My stance on the entire mortgage crisis faults two groups of people: the consumers who took out mortgages that they wouldn't be able to afford and the lending practices of the banks that wrote those mortgages. However, I think there should be much more fault put on the banks rather than on the individual consumers. Everyone who took out an ARM thought that, when the rate adjusted higher, they'd refinance to a lower fixed rate. It was a means to owning a home rather than renting. Who would not rather own than rent? With the way the economy had been before 2007, money was plentiful, so loans could be obtained easily. The reasoning was all well and good, but no one saw the subsequent credit crunch and now they're screwed. On the other hand, when you're a bank, you don't make loans assuming that they'll be paid back early via a refinancing action. The loans they issue are investments. Each subprime borrower being approved had his/her credit score entered into a complex computer program which spit out the required rate of return for the bank. These subprime loans are high-risk, higher-yield forms of debt. It's just plain bad investment practice to hold such a high amount of high-risk investments, especially when the greatest losses have been incurred by the giant publicly traded banks. Almost everyone loses in that scenario: the borrowers, the investors in the banks, the investors in securitized sub-prime loans and the banks. I feel that the bread crumb trail leads all the way back to the bank though. So before the government goes and bails out all these financial institutions after billions and billions in write-offs, which it has, it
should be helping those borrowers drowning in their high interest mortgages.

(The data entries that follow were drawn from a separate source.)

(** X18: a report request never touches the history buffers, leaves the
    cache entries of other farms as they were, and never removes the entry
    of the farm asked for. *)
Theorem report_frame (w : World.t) (clk : Clock.t) (farmId : string)
    (live : option Reading.t) (st : Engine.state) :
  let st' := snd (Engine.getIntelligenceReport w clk farmId live st) in
  Engine.sensorHistoryBuffers st' = Engine.sensorHistoryBuffers st
  /\ (forall other, other <> farmId ->
        Engine.decisionCache st' !! other = Engine.decisionCache st !! other)
  /\ (is_Some (Engine.decisionCache st !! farmId) ->
      is_Some (Engine.decisionCache st' !! farmId)).
Proof.
  intros st'. subst st'.
  unfold Engine.getIntelligenceReport, Engine.try_block.
  destruct (match Engine.decisionCache st !! farmId with
            | Some _ => _ | None => _ end) as [c|].
  { simpl. split; [reflexivity | split; [reflexivity | tauto]]. }
  destruct (Engine.computeReport w clk farmId live st) as [rep|e]; simpl.
  - split; [reflexivity | split].
    + intros other Hne. now rewrite lookup_insert_ne by congruence.
    + intros _. rewrite lookup_insert_eq. eauto.
  - destruct (Engine.decisionCache st !! farmId) eqn:Hc; simpl;
      rewrite ?Hc; (split; [reflexivity | split; [reflexivity | tauto]]).
Qed.

(** A request for farm-1 beside the entry of farm-2. *)
Lemma report_frame_witness :
  Engine.decisionCache
    (snd (Engine.getIntelligenceReport offline noon "farm-1" None two_farms))
    !! "farm-2"
  = Engine.decisionCache two_farms !! "farm-2".
Proof.
  destruct (report_frame offline noon "farm-1" None two_farms)
    as (_ & H & _).
  apply H. discriminate.
Defined.

Lemma ingest_last (now : Z) (farmId : string) (sensorData : Reading.t)
    (meta : Engine.meta) (st : Engine.state) :
  latest_entry (Engine.ingestSensorData now farmId sensorData meta st) farmId
  = Some (stamped now sensorData meta).
Proof.
  unfold latest_entry. rewrite ingest_history. cbv zeta.
  destruct (_ <? _)%nat eqn:E; [| apply last_snoc].
  apply Nat.ltb_lt in E. rewrite length_app in E. simpl in E.
  unfold Utils.slice_last. rewrite length_app. simpl length.
  rewrite drop_app_le by (unfold Engine.MAX_HISTORY in *; lia).
  apply last_snoc.
Qed.

(** X19: what was ingested is what fusion sees next: the pump state is the
    one of the ingested metadata, and the ingested soil moisture is used
    whenever the sensor document has none. *)
Theorem ingest_then_fuse (w : World.t) (now : Z) (farmId : string)
    (sensorData : Reading.t) (meta : Engine.meta)
    (live : option Reading.t) (st : Engine.state) :
  let st' := Engine.ingestSensorData now farmId sensorData meta st in
  let fs := Engine.buildFieldState w farmId live st' in
  Field.pump_on fs = Some (JS.truthy (Engine.pumpOn meta))
  /\ (forall m, sensor_of w live ≫= Reading.soil_moisture = None ->
                Reading.soil_moisture sensorData = Some m ->
                Field.soil_moisture fs = Some m).
Proof.
  intros st' fs.
  assert (Hlast : latest_entry st' farmId = Some (stamped now sensorData meta)).
  { apply ingest_last. }
  destruct (fusion_sources w farmId live st') as (Hm & _ & Hp).
  fold fs in Hm, Hp. rewrite Hlast in Hm, Hp. split; [exact Hp |].
  intros m Hs Hd. rewrite Hm, Hs. simpl. now rewrite Hd.
Qed.

(** With no store answering, the moisture of 55 just ingested is fused. *)
Lemma ingest_then_fuse_witness :
  Field.soil_moisture
    (Engine.buildFieldState offline "farm-1" None
       (Engine.ingestSensorData 7 "farm-1" (moisture_reading 55) pump_meta
          fresh))
  = Some 55%Q.
Proof.
  destruct (ingest_then_fuse offline 7 "farm-1" (moisture_reading 55)
              pump_meta None fresh) as (_ & H).
  apply H; reflexivity.
Defined.

(** ** The composed report *)

(** X20: a cached entry that is 60 seconds old or older is not served: the
    call composes the report anew and stores it, or falls back when
    composing throws. *)
Theorem expired_entry_is_recomputed (w : World.t) (clk : Clock.t)
    (farmId : string) (st : Engine.state) (entry : Engine.cacheEntry) :
  Engine.decisionCache st !! farmId = Some entry ->
  (Engine.CACHE_TTL_MS <= Clock.at_check clk - Engine.timestamp entry)%Z ->
  recomputed w clk farmId None st
    (Engine.getIntelligenceReport w clk farmId None st).
Proof.
  intros Hc Hage. unfold recomputed, Engine.getIntelligenceReport,
    Engine.try_block.
  rewrite Hc. rewrite bool_decide_eq_false_2 by lia. simpl.
  destruct (Engine.computeReport w clk farmId None st); [reflexivity |].
  now rewrite Hc.
Qed.

(** The entry of [stale_state] is far older than a minute. *)
Lemma expired_entry_is_recomputed_witness :
  recomputed offline noon "farm-1" None stale_state
    (Engine.getIntelligenceReport offline noon "farm-1" None stale_state).
Proof.
  eapply expired_entry_is_recomputed; [reflexivity |].
  vm_compute. discriminate.
Defined.

(** What a decision that is returned looks like, rule by rule. *)
Lemma decision_shapes (fs : Field.t) (d : Decision.t) :
  Utils.generateIrrigationDecision fs = Returned d ->
  (Decision.action_ d = START /\ Decision.delayHours d = 0%Z)
  \/ (Decision.action_ d = STOP /\ Decision.priority_ d = LOW
      /\ Decision.waterQuantityLiters d = 0%Z)
  \/ (Decision.action_ d = DELAY /\ Decision.waterQuantityLiters d = 0%Z).
Proof.
  unfold Utils.generateIrrigationDecision.
  destruct (default false (Field.rain_detected fs));
    [intros [= <-]; simpl; tauto |].
  destruct (default false (Field.rain_forecast fs));
    [intros [= <-]; simpl; tauto |].
  destruct (Utils.getThresholds _ _) as [th| |];
    cbn [Utils.members mbind JS.outcome_bind];
    [| intros [= <-]; simpl; tauto | discriminate].
  repeat match goal with
         | |- context [if ?b then _ else _] =>
             lazymatch b with
             | context [JS.lt] => destruct b
             | context [JS.le] => destruct b
             | context [JS.ge] => destruct b
             | context [JS.gt] => destruct b
             end
         end; intros [= <-]; simpl; tauto.
Qed.

(** What a composed report is made of. *)
Lemma computeReport_inv (w : World.t) (clk : Clock.t) (farmId : string)
    (live : option Reading.t) (st : Engine.state) (report : Report.t) :
  Engine.computeReport w clk farmId live st = Returned report ->
  let fs := Engine.buildFieldState w farmId live st in
  exists d score th m,
    Utils.generateIrrigationDecision fs = Returned d
    /\ Utils.calculateCropStressRisk fs = Returned score
    /\ Utils.getThresholds (stage_of fs) (Field.thresholds fs) = Utils.Entry th
    /\ Field.soil_moisture fs = Some m
    /\ Report.irrigationDecision report
       = Report.mkDecision (Decision.action_ d) (Decision.priority_ d)
           (Decision.waterQuantityLiters d)
           (Utils.computeIrrigationTime (Decision.waterQuantityLiters d)
              (Field.sprinkler_flow_rate fs))
           (Decision.reason_ d) (Decision.delayHours d)
    /\ Report.cropStressRisk report
       = Report.mkStress score
           (if (score >? 70)%Z then "CRITICAL"
            else if (score >? 40)%Z then "MODERATE" else "LOW")
           (Engine.getCropStressDescription score)
    /\ Report.nextIrrigationTimer report
       = (let hours :=
            Utils.estimateDryingTime m (Th.min th) (Field.temperature fs)
              (Field.humidity fs) in
          Report.mkTimer hours (Clock.at_timer clk + hours * 3600000))
    /\ Report.alerts (Report.systemHealth report)
       = Utils.detectAnomalies (Clock.at_alerts clk) fs (history_of st farmId)
    /\ Report.waterSavingPotential report
       = Utils.calculateWaterSavings fs (Engine.getIrrigationStats w farmId)
    /\ Report.ndviInsights report
       = Report.mkInsights (Field.ndvi fs)
           (fst (Engine.getNDVITrend w farmId))
           (snd (Engine.getNDVITrend w farmId)).
Proof.
  intros Hrep fs.
  unfold Engine.computeReport, Engine.analyse in Hrep. fold fs in Hrep.
  destruct (Utils.generateIrrigationDecision fs) as [d|] eqn:Hd;
    [| discriminate].
  destruct (Utils.calculateCropStressRisk fs) as [score|] eqn:Hs;
    [| discriminate].
  cbn [mbind JS.outcome_bind] in Hrep.
  rewrite getStageThresholds_eq in Hrep. fold (stage_of fs) in Hrep.
  destruct (Utils.getThresholds (stage_of fs) (Field.thresholds fs))
    as [th| |] eqn:Hth; cbn [Utils.members mbind JS.outcome_bind] in Hrep;
    [| | discriminate]; unfold Engine.compose in Hrep;
    cbn [Engine.hoursUntilDry] in Hrep.
  - destruct (Field.soil_moisture fs) as [m|] eqn:Hm; [| discriminate].
    destruct (JS.valid_time _); [| discriminate].
    injection Hrep as <-. exists d, score, th, m. simpl.
    repeat split; reflexivity.
  - destruct (Field.soil_moisture fs); discriminate.
Qed.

The whole stimulus plan is a ridiculous idea. The economy will stall: it's cyclical. Whether the public spends $10 billion today won't change what it spends after it uses that $600. That's my .02
Posted: Sat Jun 21, 2008 2:04 pm
by ofblong
just about everyone I know has used most of their stimuli checks to pay down debt. I still havent got mine and I was supposed to have had it friday.
Posted: Mon Jun 23, 2008 10:13 am
by Shorts
...back to the OP...
Stimulation deposited! Hmm, I can see how that phrase will be misused...
The check was deposited.

Posted: Mon Jun 23, 2008 10:48 am
by Brackstone
Just got my check yesterday.
Posted: Mon Jun 23, 2008 10:55 am
by ofblong
Got mine today. spent just shy of half on my sw tank and the rest went to pay down debt.
Posted: Sun Jul 20, 2008 9:05 pm
by matthew5656
still haven't found mine in the mail. i've been waiting for what seems like forever now.
excuse me a minute while i exit the room to spit random profanity and further disgrace the government.
Posted: Wed Jul 23, 2008 5:31 am
by pigsbladder
I bought the Garmin Zumo 550 motorcycle GPS ^_^ thanks government.